:: Information shown ::

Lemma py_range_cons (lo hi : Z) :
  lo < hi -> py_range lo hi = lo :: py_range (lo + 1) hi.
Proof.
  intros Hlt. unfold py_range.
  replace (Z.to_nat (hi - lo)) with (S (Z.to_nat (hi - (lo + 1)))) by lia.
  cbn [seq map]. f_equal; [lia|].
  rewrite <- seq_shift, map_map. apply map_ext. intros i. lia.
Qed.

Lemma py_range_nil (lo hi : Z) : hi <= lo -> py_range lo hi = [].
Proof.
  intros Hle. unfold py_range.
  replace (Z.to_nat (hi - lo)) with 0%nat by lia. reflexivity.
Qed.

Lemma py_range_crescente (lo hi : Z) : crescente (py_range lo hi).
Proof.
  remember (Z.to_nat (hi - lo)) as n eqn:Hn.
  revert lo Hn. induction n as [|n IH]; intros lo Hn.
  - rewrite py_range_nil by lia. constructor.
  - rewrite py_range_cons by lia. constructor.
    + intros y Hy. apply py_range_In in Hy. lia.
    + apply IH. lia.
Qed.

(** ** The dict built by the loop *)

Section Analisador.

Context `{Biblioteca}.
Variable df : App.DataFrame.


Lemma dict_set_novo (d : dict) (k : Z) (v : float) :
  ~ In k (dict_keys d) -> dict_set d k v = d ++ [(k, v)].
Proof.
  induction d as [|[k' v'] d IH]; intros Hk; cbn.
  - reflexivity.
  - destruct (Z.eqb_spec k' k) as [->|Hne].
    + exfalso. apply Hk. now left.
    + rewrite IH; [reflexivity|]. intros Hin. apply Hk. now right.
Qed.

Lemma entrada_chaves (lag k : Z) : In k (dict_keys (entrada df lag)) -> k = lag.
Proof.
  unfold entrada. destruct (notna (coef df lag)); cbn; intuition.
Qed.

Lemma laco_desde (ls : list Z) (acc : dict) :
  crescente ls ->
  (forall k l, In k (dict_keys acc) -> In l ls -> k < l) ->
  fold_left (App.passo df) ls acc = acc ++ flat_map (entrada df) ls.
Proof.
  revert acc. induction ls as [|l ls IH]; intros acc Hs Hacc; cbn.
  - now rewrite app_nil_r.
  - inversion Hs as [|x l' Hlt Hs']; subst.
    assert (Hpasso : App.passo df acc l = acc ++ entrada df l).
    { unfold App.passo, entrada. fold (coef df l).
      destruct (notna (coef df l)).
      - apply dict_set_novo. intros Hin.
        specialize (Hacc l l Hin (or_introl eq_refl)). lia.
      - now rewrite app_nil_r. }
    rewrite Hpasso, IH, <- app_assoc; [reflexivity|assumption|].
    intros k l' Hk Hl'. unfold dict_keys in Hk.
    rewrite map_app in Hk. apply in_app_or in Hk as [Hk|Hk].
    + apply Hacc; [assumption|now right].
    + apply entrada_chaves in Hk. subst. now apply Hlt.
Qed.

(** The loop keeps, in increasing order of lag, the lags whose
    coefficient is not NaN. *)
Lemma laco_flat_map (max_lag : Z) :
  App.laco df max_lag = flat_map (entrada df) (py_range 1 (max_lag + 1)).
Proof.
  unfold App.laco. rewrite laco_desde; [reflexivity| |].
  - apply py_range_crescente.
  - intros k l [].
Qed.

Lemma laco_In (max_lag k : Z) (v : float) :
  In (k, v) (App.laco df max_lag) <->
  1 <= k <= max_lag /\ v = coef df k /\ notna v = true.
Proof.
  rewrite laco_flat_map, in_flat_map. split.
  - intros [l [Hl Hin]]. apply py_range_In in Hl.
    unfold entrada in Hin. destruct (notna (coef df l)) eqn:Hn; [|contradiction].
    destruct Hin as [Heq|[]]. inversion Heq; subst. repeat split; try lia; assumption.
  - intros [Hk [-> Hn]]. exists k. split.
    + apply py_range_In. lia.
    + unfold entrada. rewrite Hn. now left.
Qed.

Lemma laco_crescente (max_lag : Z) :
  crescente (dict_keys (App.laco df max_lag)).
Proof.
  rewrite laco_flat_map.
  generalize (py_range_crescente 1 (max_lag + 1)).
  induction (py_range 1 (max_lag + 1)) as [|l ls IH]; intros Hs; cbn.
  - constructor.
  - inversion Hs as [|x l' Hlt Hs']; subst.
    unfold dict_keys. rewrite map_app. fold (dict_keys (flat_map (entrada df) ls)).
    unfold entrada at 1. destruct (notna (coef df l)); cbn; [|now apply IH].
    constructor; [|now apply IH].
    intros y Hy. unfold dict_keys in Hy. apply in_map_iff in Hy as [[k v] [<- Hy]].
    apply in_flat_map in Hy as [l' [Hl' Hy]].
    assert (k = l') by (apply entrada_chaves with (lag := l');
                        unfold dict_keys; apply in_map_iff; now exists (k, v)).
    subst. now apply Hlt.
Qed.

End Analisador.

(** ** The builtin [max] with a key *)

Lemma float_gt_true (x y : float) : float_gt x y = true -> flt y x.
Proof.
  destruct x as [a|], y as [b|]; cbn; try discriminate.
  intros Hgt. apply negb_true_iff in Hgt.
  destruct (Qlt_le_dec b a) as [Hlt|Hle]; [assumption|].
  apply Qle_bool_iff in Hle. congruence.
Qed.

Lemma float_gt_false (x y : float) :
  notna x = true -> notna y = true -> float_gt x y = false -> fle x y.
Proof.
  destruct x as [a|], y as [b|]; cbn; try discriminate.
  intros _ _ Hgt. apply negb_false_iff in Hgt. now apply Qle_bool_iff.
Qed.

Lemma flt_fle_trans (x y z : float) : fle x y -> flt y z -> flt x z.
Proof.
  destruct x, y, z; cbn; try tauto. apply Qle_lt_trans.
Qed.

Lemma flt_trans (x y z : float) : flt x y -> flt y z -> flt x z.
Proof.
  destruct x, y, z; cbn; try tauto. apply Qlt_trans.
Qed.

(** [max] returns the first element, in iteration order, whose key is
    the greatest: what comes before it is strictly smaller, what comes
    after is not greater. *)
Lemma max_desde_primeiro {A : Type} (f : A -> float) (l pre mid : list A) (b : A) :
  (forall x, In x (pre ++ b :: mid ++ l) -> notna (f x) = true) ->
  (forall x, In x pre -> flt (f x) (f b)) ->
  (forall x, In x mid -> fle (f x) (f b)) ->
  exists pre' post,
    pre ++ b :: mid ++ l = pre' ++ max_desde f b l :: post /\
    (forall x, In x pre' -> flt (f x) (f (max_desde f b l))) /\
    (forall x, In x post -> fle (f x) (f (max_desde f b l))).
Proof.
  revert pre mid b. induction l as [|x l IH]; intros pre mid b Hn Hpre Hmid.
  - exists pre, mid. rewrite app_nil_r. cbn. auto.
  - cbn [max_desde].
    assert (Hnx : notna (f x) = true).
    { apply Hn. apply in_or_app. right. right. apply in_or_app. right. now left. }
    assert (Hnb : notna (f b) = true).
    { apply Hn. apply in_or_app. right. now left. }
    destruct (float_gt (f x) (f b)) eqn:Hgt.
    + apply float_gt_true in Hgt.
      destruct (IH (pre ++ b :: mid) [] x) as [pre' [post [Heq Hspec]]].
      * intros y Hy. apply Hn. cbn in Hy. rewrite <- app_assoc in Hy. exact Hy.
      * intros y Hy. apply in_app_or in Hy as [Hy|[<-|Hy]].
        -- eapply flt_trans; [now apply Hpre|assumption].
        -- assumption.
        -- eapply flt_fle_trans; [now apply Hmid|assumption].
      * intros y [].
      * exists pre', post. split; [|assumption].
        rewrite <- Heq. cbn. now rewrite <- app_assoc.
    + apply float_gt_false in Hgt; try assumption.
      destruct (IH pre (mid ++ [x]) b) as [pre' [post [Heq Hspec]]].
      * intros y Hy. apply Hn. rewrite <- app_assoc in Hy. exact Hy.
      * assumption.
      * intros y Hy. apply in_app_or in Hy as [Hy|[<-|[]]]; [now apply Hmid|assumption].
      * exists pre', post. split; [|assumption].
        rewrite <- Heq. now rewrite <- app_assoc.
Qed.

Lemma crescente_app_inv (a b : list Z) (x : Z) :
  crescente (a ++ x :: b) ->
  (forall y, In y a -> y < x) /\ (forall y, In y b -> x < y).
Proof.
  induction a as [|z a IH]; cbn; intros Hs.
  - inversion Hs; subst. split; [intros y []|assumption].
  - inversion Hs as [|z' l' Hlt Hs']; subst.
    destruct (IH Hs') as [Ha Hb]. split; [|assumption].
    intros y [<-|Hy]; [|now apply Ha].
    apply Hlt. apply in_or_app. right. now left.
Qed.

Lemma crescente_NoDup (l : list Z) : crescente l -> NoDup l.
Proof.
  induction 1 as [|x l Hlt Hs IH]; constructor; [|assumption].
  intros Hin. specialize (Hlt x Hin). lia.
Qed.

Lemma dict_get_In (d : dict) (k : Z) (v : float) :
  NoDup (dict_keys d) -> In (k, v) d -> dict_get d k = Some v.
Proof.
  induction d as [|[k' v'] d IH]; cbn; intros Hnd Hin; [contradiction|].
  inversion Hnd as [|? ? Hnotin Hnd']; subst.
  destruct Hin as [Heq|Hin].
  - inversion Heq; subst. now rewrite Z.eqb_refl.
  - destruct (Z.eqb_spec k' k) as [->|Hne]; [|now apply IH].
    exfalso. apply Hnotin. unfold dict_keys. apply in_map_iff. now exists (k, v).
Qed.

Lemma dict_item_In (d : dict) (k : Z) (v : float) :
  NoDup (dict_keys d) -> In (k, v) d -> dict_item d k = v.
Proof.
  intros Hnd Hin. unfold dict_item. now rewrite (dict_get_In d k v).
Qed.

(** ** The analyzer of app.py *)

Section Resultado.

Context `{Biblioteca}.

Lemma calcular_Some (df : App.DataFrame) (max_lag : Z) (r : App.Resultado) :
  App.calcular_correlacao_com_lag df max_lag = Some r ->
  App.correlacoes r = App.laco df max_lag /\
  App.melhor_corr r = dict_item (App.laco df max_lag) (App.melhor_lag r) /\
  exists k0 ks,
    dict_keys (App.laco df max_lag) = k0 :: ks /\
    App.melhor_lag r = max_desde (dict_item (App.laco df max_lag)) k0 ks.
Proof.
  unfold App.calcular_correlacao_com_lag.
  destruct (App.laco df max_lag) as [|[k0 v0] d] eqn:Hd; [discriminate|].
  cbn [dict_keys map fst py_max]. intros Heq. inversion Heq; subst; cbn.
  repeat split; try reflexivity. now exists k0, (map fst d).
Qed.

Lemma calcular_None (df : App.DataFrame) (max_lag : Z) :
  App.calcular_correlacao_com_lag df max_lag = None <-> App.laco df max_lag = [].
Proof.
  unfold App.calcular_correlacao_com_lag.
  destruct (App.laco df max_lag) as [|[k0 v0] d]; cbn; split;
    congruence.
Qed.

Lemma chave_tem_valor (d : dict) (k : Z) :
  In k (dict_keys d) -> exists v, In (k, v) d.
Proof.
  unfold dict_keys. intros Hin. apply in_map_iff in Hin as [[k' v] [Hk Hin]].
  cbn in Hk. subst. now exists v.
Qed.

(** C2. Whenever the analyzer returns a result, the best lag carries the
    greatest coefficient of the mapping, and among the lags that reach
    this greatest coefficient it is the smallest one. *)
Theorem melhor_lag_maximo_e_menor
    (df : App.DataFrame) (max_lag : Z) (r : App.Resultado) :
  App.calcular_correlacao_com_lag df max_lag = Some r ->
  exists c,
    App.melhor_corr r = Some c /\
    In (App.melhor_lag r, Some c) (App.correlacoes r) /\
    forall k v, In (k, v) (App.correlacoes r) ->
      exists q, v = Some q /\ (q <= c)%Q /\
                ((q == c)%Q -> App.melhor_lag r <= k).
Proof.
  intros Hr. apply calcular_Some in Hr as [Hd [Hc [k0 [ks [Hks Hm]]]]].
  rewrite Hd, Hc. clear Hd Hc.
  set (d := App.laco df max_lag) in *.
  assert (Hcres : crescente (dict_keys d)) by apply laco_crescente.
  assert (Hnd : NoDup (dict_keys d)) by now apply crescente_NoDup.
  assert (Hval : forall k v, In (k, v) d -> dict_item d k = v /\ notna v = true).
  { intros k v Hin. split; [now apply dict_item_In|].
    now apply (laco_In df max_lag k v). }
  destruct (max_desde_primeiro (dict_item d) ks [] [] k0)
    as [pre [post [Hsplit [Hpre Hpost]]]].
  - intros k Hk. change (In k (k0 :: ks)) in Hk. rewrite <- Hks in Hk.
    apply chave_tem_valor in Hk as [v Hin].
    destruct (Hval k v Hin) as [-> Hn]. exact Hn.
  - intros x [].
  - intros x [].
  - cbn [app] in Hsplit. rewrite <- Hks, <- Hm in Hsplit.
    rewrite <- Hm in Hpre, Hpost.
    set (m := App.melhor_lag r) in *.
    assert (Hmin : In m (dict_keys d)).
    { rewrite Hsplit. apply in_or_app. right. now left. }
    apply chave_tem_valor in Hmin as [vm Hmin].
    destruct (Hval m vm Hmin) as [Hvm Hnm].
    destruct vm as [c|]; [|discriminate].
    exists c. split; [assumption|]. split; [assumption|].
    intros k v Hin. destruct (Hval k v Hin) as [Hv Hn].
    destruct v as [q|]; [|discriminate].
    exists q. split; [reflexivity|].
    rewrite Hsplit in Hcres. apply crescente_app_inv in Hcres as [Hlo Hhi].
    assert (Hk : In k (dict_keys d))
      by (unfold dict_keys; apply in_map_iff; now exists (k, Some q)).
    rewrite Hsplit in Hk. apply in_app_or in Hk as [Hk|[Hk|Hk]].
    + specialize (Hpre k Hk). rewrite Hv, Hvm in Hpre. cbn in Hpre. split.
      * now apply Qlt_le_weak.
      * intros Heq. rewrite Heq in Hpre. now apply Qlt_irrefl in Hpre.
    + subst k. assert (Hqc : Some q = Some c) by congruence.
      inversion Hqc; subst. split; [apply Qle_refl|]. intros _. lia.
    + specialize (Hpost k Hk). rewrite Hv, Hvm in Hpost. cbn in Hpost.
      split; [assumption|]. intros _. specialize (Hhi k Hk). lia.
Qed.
...
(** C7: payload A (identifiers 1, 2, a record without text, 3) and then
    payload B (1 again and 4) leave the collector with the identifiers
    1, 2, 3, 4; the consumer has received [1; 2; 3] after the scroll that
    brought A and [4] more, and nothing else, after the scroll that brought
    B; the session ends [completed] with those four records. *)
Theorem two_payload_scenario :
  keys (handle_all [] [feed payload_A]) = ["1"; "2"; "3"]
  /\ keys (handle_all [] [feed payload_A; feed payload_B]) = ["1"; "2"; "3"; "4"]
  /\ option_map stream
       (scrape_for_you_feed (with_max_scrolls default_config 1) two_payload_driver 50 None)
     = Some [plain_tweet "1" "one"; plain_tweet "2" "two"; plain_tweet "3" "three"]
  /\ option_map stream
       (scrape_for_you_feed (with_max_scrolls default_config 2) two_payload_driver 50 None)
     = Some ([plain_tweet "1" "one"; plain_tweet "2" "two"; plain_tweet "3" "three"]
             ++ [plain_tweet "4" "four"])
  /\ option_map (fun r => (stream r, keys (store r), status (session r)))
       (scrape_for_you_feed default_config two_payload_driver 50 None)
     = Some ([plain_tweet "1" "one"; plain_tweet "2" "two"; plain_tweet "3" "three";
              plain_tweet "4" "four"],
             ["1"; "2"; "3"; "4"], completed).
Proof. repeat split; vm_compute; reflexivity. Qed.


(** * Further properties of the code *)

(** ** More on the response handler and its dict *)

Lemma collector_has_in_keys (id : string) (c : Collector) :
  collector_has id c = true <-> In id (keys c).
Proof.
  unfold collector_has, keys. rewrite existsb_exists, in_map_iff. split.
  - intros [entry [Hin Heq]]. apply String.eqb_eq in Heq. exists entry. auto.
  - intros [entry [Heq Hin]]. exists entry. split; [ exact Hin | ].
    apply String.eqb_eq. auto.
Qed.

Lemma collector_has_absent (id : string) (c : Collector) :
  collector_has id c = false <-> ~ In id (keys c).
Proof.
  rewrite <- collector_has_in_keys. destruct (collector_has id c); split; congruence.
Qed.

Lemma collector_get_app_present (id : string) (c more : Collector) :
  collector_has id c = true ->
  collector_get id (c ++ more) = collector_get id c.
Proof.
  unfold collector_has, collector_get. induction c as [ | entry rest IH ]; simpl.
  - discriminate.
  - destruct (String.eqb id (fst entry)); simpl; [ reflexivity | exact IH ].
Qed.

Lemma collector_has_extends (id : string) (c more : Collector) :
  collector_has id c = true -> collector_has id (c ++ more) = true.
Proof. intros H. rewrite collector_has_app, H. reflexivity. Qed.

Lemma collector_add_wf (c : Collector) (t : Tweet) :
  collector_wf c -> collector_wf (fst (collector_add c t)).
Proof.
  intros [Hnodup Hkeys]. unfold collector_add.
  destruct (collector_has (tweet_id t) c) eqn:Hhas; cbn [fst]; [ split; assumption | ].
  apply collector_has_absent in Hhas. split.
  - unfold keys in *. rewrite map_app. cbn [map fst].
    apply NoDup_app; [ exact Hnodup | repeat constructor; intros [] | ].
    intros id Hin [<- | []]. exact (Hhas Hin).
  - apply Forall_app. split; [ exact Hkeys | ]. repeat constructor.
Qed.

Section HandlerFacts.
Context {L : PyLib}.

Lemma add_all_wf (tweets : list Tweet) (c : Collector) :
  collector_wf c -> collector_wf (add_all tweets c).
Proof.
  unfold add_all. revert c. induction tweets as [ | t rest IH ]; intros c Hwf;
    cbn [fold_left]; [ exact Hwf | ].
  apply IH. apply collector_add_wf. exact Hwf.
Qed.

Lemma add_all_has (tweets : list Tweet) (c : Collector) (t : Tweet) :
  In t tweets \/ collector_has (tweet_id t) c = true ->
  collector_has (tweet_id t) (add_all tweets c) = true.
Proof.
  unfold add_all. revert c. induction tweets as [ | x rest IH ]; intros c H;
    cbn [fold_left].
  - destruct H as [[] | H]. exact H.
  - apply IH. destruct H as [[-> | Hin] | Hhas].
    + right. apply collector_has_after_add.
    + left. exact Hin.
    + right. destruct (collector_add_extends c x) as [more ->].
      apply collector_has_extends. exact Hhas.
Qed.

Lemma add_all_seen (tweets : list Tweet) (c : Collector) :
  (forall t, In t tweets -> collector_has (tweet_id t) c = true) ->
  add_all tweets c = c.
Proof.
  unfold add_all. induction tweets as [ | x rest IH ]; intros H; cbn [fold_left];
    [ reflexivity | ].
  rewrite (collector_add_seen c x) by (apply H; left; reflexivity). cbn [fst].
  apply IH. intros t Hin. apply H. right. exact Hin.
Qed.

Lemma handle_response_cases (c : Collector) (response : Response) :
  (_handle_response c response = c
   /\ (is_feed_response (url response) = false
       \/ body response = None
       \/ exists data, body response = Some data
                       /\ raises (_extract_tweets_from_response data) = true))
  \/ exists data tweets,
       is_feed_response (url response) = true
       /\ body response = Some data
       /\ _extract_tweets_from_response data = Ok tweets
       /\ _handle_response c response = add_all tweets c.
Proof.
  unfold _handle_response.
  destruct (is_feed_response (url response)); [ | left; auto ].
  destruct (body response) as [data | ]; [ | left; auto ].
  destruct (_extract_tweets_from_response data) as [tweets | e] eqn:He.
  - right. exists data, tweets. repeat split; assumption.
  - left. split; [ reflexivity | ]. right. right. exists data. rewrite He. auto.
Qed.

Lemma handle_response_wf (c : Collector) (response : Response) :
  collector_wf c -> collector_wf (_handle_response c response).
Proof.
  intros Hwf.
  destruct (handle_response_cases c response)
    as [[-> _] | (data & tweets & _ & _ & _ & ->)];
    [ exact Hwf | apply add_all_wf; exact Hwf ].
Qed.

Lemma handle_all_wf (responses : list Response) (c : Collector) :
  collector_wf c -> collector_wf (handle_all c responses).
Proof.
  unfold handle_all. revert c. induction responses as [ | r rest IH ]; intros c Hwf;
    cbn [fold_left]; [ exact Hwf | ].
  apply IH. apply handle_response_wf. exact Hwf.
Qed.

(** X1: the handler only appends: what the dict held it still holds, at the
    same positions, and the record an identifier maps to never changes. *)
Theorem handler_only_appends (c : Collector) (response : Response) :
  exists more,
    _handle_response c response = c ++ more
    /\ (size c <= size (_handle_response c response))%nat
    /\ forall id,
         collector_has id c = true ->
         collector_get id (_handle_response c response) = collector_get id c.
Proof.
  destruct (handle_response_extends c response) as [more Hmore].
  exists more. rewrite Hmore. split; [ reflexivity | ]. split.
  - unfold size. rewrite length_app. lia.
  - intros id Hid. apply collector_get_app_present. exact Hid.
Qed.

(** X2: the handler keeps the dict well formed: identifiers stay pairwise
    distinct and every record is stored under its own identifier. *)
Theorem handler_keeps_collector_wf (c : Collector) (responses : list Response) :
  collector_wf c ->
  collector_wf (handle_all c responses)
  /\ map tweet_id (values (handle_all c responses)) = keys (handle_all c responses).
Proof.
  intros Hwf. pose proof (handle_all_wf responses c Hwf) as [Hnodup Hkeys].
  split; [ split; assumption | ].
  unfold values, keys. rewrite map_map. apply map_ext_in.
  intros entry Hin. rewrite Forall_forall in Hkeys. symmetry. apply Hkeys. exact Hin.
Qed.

:: Problem details ::
Go through the entries above and copy each line holding the string "contradiction".

:: Solution for this exercise ::
    unfold entrada in Hin. destruct (notna (coef df l)) eqn:Hn; [|contradiction].
  induction d as [|[k' v'] d IH]; cbn; intros Hnd Hin; [contradiction|].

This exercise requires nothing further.